[Work instructions]: Write the data out verbatim.

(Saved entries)
=-=-=-=-=

(** C1. The code at the failing inputs: the rule TR(TargetScope, Ne,
    onelevel), and a rule that holds keyword targetscope and operator Ne,
    both pass Valid with a nil error, although Ne is not registered for
    targetscope. *)
Theorem TargetRule_Valid_targetscope_Ne :
  targetKeywordAllowsComparisonOperator TargetScope Ne = false
  /\ TargetRule_Valid
       (TR true (any_TargetKeyword TargetScope) (any_ComparisonOperator Ne)
          (stackage.ex_string "onelevel")) = None
  /\ TargetRule_Valid
       (Some (stackage.mkCondition "targetscope" (Some Ne)
                (stackage.ex_string "onelevel") true false (Some dquote)
                targetRuleID "")) = None.
Proof. repeat split. Qed.

(** ** Resolving an operator from text *)

Lemma EqualFold_true (s t : string) :
  strings.EqualFold s t = true <-> strings.ToLower s = strings.ToLower t.
Proof. unfold strings.EqualFold. apply String.eqb_eq. Qed.

Lemma EqualFold_refl (s : string) : strings.EqualFold s s = true.
Proof. apply EqualFold_true. reflexivity. Qed.

(** A value is one of the six operators, or it has no form. *)
Lemma cop_cases (k : ComparisonOperator) :
  In k operators \/ forms k = [""; ""; ""].
Proof.
  destruct k as [|p|p]; [right; reflexivity | | right; reflexivity].
  destruct p as [[[p|p|]|[p|p|]|]|[[p|p|]|[p|p|]|]|];
    try (right; reflexivity); left; simpl;
    unfold Eq, Ne, Lt, Le, Gt, Ge, stackage.Eq, stackage.Ne, stackage.Lt,
      stackage.Le, stackage.Gt, stackage.Ge; tauto.
Qed.

Ltac each_operator H :=
  simpl in H;
  repeat (destruct H as [<-|H]; [|]); [ .. | destruct H].

(** The forms of two different operators never match the same text. *)
Lemma forms_unique (c : ComparisonOperator) (form candidate : string) :
  In c operators -> In form (forms c) ->
  strings.EqualFold candidate form = true ->
  forall k, k <> c -> strInSliceFold candidate (forms k) = false.
Proof.
  intros Hc Hform Hfold k Hk.
  apply EqualFold_true in Hfold.
  assert (Hsl : forall l, strInSliceFold candidate l
                     = existsb (fun x => String.eqb (strings.ToLower form)
                                           (strings.ToLower x)) l).
  { induction l as [|x l IH]; simpl; [reflexivity|].
    unfold strings.EqualFold. rewrite Hfold, IH.
    destruct (String.eqb _ _); reflexivity. }
  rewrite Hsl. clear Hsl Hfold candidate.
  destruct (cop_cases k) as [Hin|Hnone].
  - each_operator Hc; each_operator Hform; each_operator Hin;
      first [ exfalso; apply Hk; reflexivity | reflexivity ].
  - rewrite Hnone.
    each_operator Hc; each_operator Hform; reflexivity.
Qed.

Lemma rangeEntries_no_match (candidate : string)
  (entries : list (ComparisonOperator * TargetRuleMethod)) :
  (forall k, In k (map fst entries) -> strInSliceFold candidate (forms k) = false) ->
  rangeEntries candidate entries = (badCop, None).
Proof.
  induction entries as [|[k v] rest IH]; simpl; intros H; [reflexivity|].
  rewrite (H k) by auto. apply IH. intros k' Hk'. apply H. auto.
Qed.

Lemma rangeEntries_found (candidate : string) (c : ComparisonOperator)
  (meth : TargetRuleMethod)
  (entries : list (ComparisonOperator * TargetRuleMethod)) :
  List.NoDup (map fst entries) ->
  In (c, meth) entries ->
  strInSliceFold candidate (forms c) = true ->
  (forall k, k <> c -> strInSliceFold candidate (forms k) = false) ->
  rangeEntries candidate entries = (c, meth).
Proof.
  intros Hnd Hin Hmatch Hother.
  induction entries as [|[k v] rest IH]; simpl in *; [destruct Hin|].
  inversion Hnd as [|? ? Hnotin Hnd']; subst.
  destruct (Z.eq_dec k c) as [->|Hne].
  - rewrite Hmatch. destruct Hin as [E|Hin]; [congruence|].
    exfalso. apply Hnotin. change c with (fst (c, meth)). apply in_map. exact Hin.
  - rewrite (Hother k Hne). destruct Hin as [E|Hin]; [congruence|].
    apply IH; assumption.
Qed.

Lemma strInSliceFold_In (candidate form : string) (l : list string) :
  In form l -> strings.EqualFold candidate form = true ->
  strInSliceFold candidate l = true.
Proof.
  induction l as [|x l IH]; simpl; [tauto|].
  intros [->|Hin] H.
  - rewrite H. reflexivity.
  - destruct (strings.EqualFold candidate x); [reflexivity | auto].
Qed.

(** The entries of a map in any order: the keys are pairwise distinct,
    and an entry is listed exactly when the map holds it. *)
Lemma entries_of_map (fm : targetRuleFuncMap)
  (entries : list (ComparisonOperator * TargetRuleMethod)) :
  Permutation entries (map_to_list fm) ->
  List.NoDup (map fst entries) /\
  (forall c meth, In (c, meth) entries <-> fm !! c = Some meth).
Proof.
  intros Hperm. split.
  - apply NoDup_ListNoDup.
    rewrite (fmap_Permutation fst _ _ Hperm).
    apply NoDup_fst_map_to_list.
  - intros c meth. rewrite <- list_elem_of_In, Hperm.
    apply elem_of_map_to_list.
Qed.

=-=-=-=-=

[Task solution]:
(** C1. The code at the failing inputs: the rule TR(TargetScope, Ne,
    onelevel), and a rule that holds keyword targetscope and operator Ne,
    both pass Valid with a nil error, although Ne is not registered for
    targetscope. *)
Theorem TargetRule_Valid_targetscope_Ne :
  targetKeywordAllowsComparisonOperator TargetScope Ne = false
  /\ TargetRule_Valid
       (TR true (any_TargetKeyword TargetScope) (any_ComparisonOperator Ne)
          (stackage.ex_string "onelevel")) = None
  /\ TargetRule_Valid
       (Some (stackage.mkCondition "targetscope" (Some Ne)
                (stackage.ex_string "onelevel") true false (Some dquote)
                targetRuleID "")) = None.
Proof. repeat split. Qed.

(** ** Resolving an operator from text *)

Lemma EqualFold_true (s t : string) :
  strings.EqualFold s t = true <-> strings.ToLower s = strings.ToLower t.
Proof. unfold strings.EqualFold. apply String.eqb_eq. Qed.

Lemma EqualFold_refl (s : string) : strings.EqualFold s s = true.
Proof. apply EqualFold_true. reflexivity. Qed.

(** A value is one of the six operators, or it has no form. *)
Lemma cop_cases (k : ComparisonOperator) :
  In k operators \/ forms k = [""; ""; ""].
Proof.
  destruct k as [|p|p]; [right; reflexivity | | right; reflexivity].
  destruct p as [[[p|p|]|[p|p|]|]|[[p|p|]|[p|p|]|]|];
    try (right; reflexivity); left; simpl;
    unfold Eq, Ne, Lt, Le, Gt, Ge, stackage.Eq, stackage.Ne, stackage.Lt,
      stackage.Le, stackage.Gt, stackage.Ge; tauto.
Qed.

Ltac each_operator H :=
  simpl in H;
  repeat (destruct H as [<-|H]; [|]); [ .. | destruct H].

(** The forms of two different operators never match the same text. *)
Lemma forms_unique (c : ComparisonOperator) (form candidate : string) :
  In c operators -> In form (forms c) ->
  strings.EqualFold candidate form = true ->
  forall k, k <> c -> strInSliceFold candidate (forms k) = false.
Proof.
  intros Hc Hform Hfold k Hk.
  apply EqualFold_true in Hfold.
  assert (Hsl : forall l, strInSliceFold candidate l
                     = existsb (fun x => String.eqb (strings.ToLower form)
                                           (strings.ToLower x)) l).
  { induction l as [|x l IH]; simpl; [reflexivity|].
    unfold strings.EqualFold. rewrite Hfold, IH.
    destruct (String.eqb _ _); reflexivity. }
  rewrite Hsl. clear Hsl Hfold candidate.
  destruct (cop_cases k) as [Hin|Hnone].
  - each_operator Hc; each_operator Hform; each_operator Hin;
      first [ exfalso; apply Hk; reflexivity | reflexivity ].
  - rewrite Hnone.
    each_operator Hc; each_operator Hform; reflexivity.
Qed.

Lemma rangeEntries_no_match (candidate : string)
  (entries : list (ComparisonOperator * TargetRuleMethod)) :
  (forall k, In k (map fst entries) -> strInSliceFold candidate (forms k) = false) ->
  rangeEntries candidate entries = (badCop, None).
Proof.
  induction entries as [|[k v] rest IH]; simpl; intros H; [reflexivity|].
  rewrite (H k) by auto. apply IH. intros k' Hk'. apply H. auto.
Qed.

Lemma rangeEntries_found (candidate : string) (c : ComparisonOperator)
  (meth : TargetRuleMethod)
  (entries : list (ComparisonOperator * TargetRuleMethod)) :
  List.NoDup (map fst entries) ->
  In (c, meth) entries ->
  strInSliceFold candidate (forms c) = true ->
  (forall k, k <> c -> strInSliceFold candidate (forms k) = false) ->
  rangeEntries candidate entries = (c, meth).
Proof.
  intros Hnd Hin Hmatch Hother.
  induction entries as [|[k v] rest IH]; simpl in *; [destruct Hin|].
  inversion Hnd as [|? ? Hnotin Hnd']; subst.
  destruct (Z.eq_dec k c) as [->|Hne].
  - rewrite Hmatch. destruct Hin as [E|Hin]; [congruence|].
    exfalso. apply Hnotin. change c with (fst (c, meth)). apply in_map. exact Hin.
  - rewrite (Hother k Hne). destruct Hin as [E|Hin]; [congruence|].
    apply IH; assumption.
Qed.

Lemma strInSliceFold_In (candidate form : string) (l : list string) :
  In form l -> strings.EqualFold candidate form = true ->
  strInSliceFold candidate l = true.
Proof.
  induction l as [|x l IH]; simpl; [tauto|].
  intros [->|Hin] H.
  - rewrite H. reflexivity.
  - destruct (strings.EqualFold candidate x); [reflexivity | auto].
Qed.

(** The entries of a map in any order: the keys are pairwise distinct,
    and an entry is listed exactly when the map holds it. *)
Lemma entries_of_map (fm : targetRuleFuncMap)
  (entries : list (ComparisonOperator * TargetRuleMethod)) :
  Permutation entries (map_to_list fm) ->
  List.NoDup (map fst entries) /\
  (forall c meth, In (c, meth) entries <-> fm !! c = Some meth).
Proof.
  intros Hperm. split.
  - apply NoDup_ListNoDup.
    rewrite (fmap_Permutation fst _ _ Hperm).
    apply NoDup_fst_map_to_list.
  - intros c meth. rewrite <- list_elem_of_In, Hperm.
    apply elem_of_map_to_list.
Qed.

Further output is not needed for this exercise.